A. L’absence d’obligation de motivation pour le retrait d’une prime non garantie
Le requérant soutenait que la décision de supprimer son régime indemnitaire était insuffisamment motivée. La Cour rejette ce moyen en s’appuyant sur une jurisprudence constante relative aux primes et indemnités des fonctionnaires. Elle énonce que « les fonctionnaires n’ont aucun droit acquis au maintien d’une prime de service ou d’intéressement versée en considération de la manière de servir ». Dès lors, une décision qui supprime ou réduit un tel avantage pécuniaire n’entre pas dans le champ des décisions qui doivent être motivées en vertu de l’article L. 211-2 du code des relations entre le public et l’administration.
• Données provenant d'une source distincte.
Definition im_append_event (event : AttentionSwitchEvent)
    : M InMemoryAttentionStore VaultError unit :=
  modify (λ s, {| logs := <[author event := default [] (logs s !! author event) ++ [event]]>
                            (logs s) |}).

Definition im_events (p : PlayerId) (s : InMemoryAttentionStore)
    : Result (list AttentionSwitchEvent) VaultError :=
  Ok (default [] (logs s !! p)).

Definition im_events_since (p : PlayerId) (since : Z) (s : InMemoryAttentionStore)
    : Result (list AttentionSwitchEvent) VaultError :=
  Ok (default [] (retain (λ e, since <=? wall_time_ms e) <$> logs s !! p)).

Definition im_events_by_seq_range (p : PlayerId) (from_seq to_seq : Z)
    (s : InMemoryAttentionStore) : Result (list AttentionSwitchEvent) VaultError :=
  Ok (default [] (retain (λ e, (from_seq <=? seq e) && (seq e <=? to_seq)) <$> logs s !! p)).

Definition im_latest_tip `{Blake3, Postcard} (p : PlayerId) (s : InMemoryAttentionStore)
    : Result (option (Z * arr32)) VaultError :=
  Ok (l ← logs s !! p; (λ e, (seq e, event_hash e)) <$> last l).

Definition im_ingest_peer_log (peer : PlayerId) (l : list AttentionSwitchEvent)
    : M InMemoryAttentionStore VaultError unit :=
  modify (λ s, {| logs := <[peer := l]> (logs s) |}).

(** The index of the first of our events that theirs does not match. *)
Fixpoint first_mismatch (ours theirs : list AttentionSwitchEvent) (i : nat) : option nat :=
  match ours with
  | [] => None
  | our_event :: ours =>
      match theirs !! i with
      | None => Some i
      | Some their_event =>
          if bool_decide (our_event = their_event) then first_mismatch ours theirs (S i)
          else Some i
      end
  end.

Definition im_check_integrity (peer : PlayerId) (theirs : list AttentionSwitchEvent)
    (s : InMemoryAttentionStore) : IntegrityResult :=
  match logs s !! peer with
  | None => NoPriorReplica
  | Some ours =>
      match first_mismatch ours theirs 0 with
      | Some i => Diverged i
      | None =>
          let new_count := usize_sub (Z.of_nat (length theirs)) (Z.of_nat (length ours)) in
          if new_count =? 0 then Consistent else Extended new_count
      end
  end.

#[global] Instance in_memory_attention_store `{Blake3, Postcard}
    : AttentionStore InMemoryAttentionStore := {|
  append_event := im_append_event;
  events := im_events;
  events_since := im_events_since;
  events_by_seq_range := im_events_by_seq_range;
  latest_tip := im_latest_tip;
  store_ingest_peer_log := im_ingest_peer_log;
  check_integrity := im_check_integrity;
|}.

(** ** What clients rely on

    A store is lawful when its operations are simulated, through a view, by
    operations on finite maps.  An artifact store's view is the in-memory
    store itself. *)

Definition simulated {S V E A} (view : S → V) (m : M S E A) (m' : M V E A) : Prop :=
  ∀ s, view (m s).1 = (m' (view s)).1 ∧ (m s).2 = (m' (view s)).2.

Class ArtifactStoreLaws (S : Type) `{ArtifactStore S} : Type := {
  store_view : S → InMemoryArtifactStore;
  put_artifact_law a : simulated store_view (put_artifact a) (im_put_artifact a);
  get_artifact_law id s : get_artifact id s = Ok (artifacts (store_view s) !! id);
  update_steward_law id p : simulated store_view (update_steward id p) (im_update_steward id p);
  update_status_law id st : simulated store_view (update_status id st) (im_update_status id st);
  add_grant_law id g : simulated store_view (add_grant id g) (im_add_grant id g);
  remove_grant_law id p : simulated store_view (remove_grant id p) (im_remove_grant id p);
  delete_artifact_law id : simulated store_view (delete_artifact id) (im_delete_artifact id);
  add_ref_law id r : simulated store_view (add_ref id r) (im_add_ref id r);
  remove_ref_law id c : simulated store_view (remove_ref id c) (im_remove_ref id c);
  record_stewardship_transfer_law id r :
    simulated store_view (record_stewardship_transfer id r) (im_record_stewardship_transfer id r);
  steward_history_law id s :
    steward_history id s = Ok (default [] (stewardship_history (store_view s) !! id));
  list_by_type_law t s : ∃ l, list_by_type t s = Ok l ∧
    l ≡ₚ im_list (λ a, bool_decide (artifact_type a = t)) (store_view s);
  list_by_steward_law p s : ∃ l, list_by_steward p s = Ok l ∧
    l ≡ₚ im_list (λ a, bool_decide (steward a = p)) (store_view s);
  list_by_status_law st s : ∃ l, list_by_status st s = Ok l ∧
    l ≡ₚ im_list (λ a, bool_decide (status a = st)) (store_view s);
  accessible_by_law p now s : ∃ l, accessible_by p now s = Ok l ∧
    l ≡ₚ im_list (λ a, is_active (status a) && any (grants_to p now) (grants a)) (store_view s);
}.

#[global] Instance in_memory_artifact_store_laws : ArtifactStoreLaws InMemoryArtifactStore.
Proof. refine {| store_view := λ s, s |}; by (eauto || (intros; split)). Defined.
En effet, cette suppression ne constitue ni le retrait d’une décision créatrice de droits, puisque le droit à la prime est précaire et soumis à l’appréciation de l’administration, ni le refus d’un avantage dont l’attribution constituerait un droit. Le régime indemnitaire tenant compte des fonctions, des sujétions, de l’expertise et de l’engagement professionnel (RIFSEEP) est par nature lié à l’exercice effectif des fonctions et à la manière de servir de l’agent. Sa modulation ou sa suppression relève du pouvoir d’appréciation de l’employeur public. La solution est donc orthodoxe et réaffirme la marge de manœuvre dont dispose l’administration dans la gestion des éléments accessoires de la rémunération de ses agents.
B. L’indépendance de la décision à l’égard de la mesure de suspension
L’agent tentait de lier le sort de l’arrêté du 31 mars 2020 à celui de la décision du 1er avril 2020, arguant que l’illégalité de la seconde devait entraîner par voie de conséquence l’annulation du premier. La Cour administrative d’appel écarte ce raisonnement en opérant une dissociation très nette entre les deux actes. Elle relève que, contrairement aux allégations du requérant, l’arrêté portant suppression du régime indemnitaire n’a pas été pris en application de la mesure de suspension. Il trouve son propre fondement dans un motif distinct, à savoir que « la manière de servir de [l’agent] ne correspond pas à ce que la collectivité est en droit d’attendre d’un responsable des services techniques ».
Ce faisant, le juge considère que les deux décisions, bien que très proches dans le temps et liées au même contexte factuel de défiance envers l’agent, poursuivent des buts différents et reposent sur des fondements juridiques autonomes. La première est une mesure conservatoire visant à protéger l’intérêt du service, tandis que la seconde est une mesure de gestion de la rémunération accessoire, sanctionnant une manière de servir jugée insatisfaisante. Cette distinction est fondamentale car elle rompt le lien de causalité juridique que le requérant cherchait à établir. La légalité de la suppression du régime indemnitaire ne dépend donc pas de celle de la suspension, et l’argument de l’annulation par voie de conséquence ne pouvait qu’être rejeté.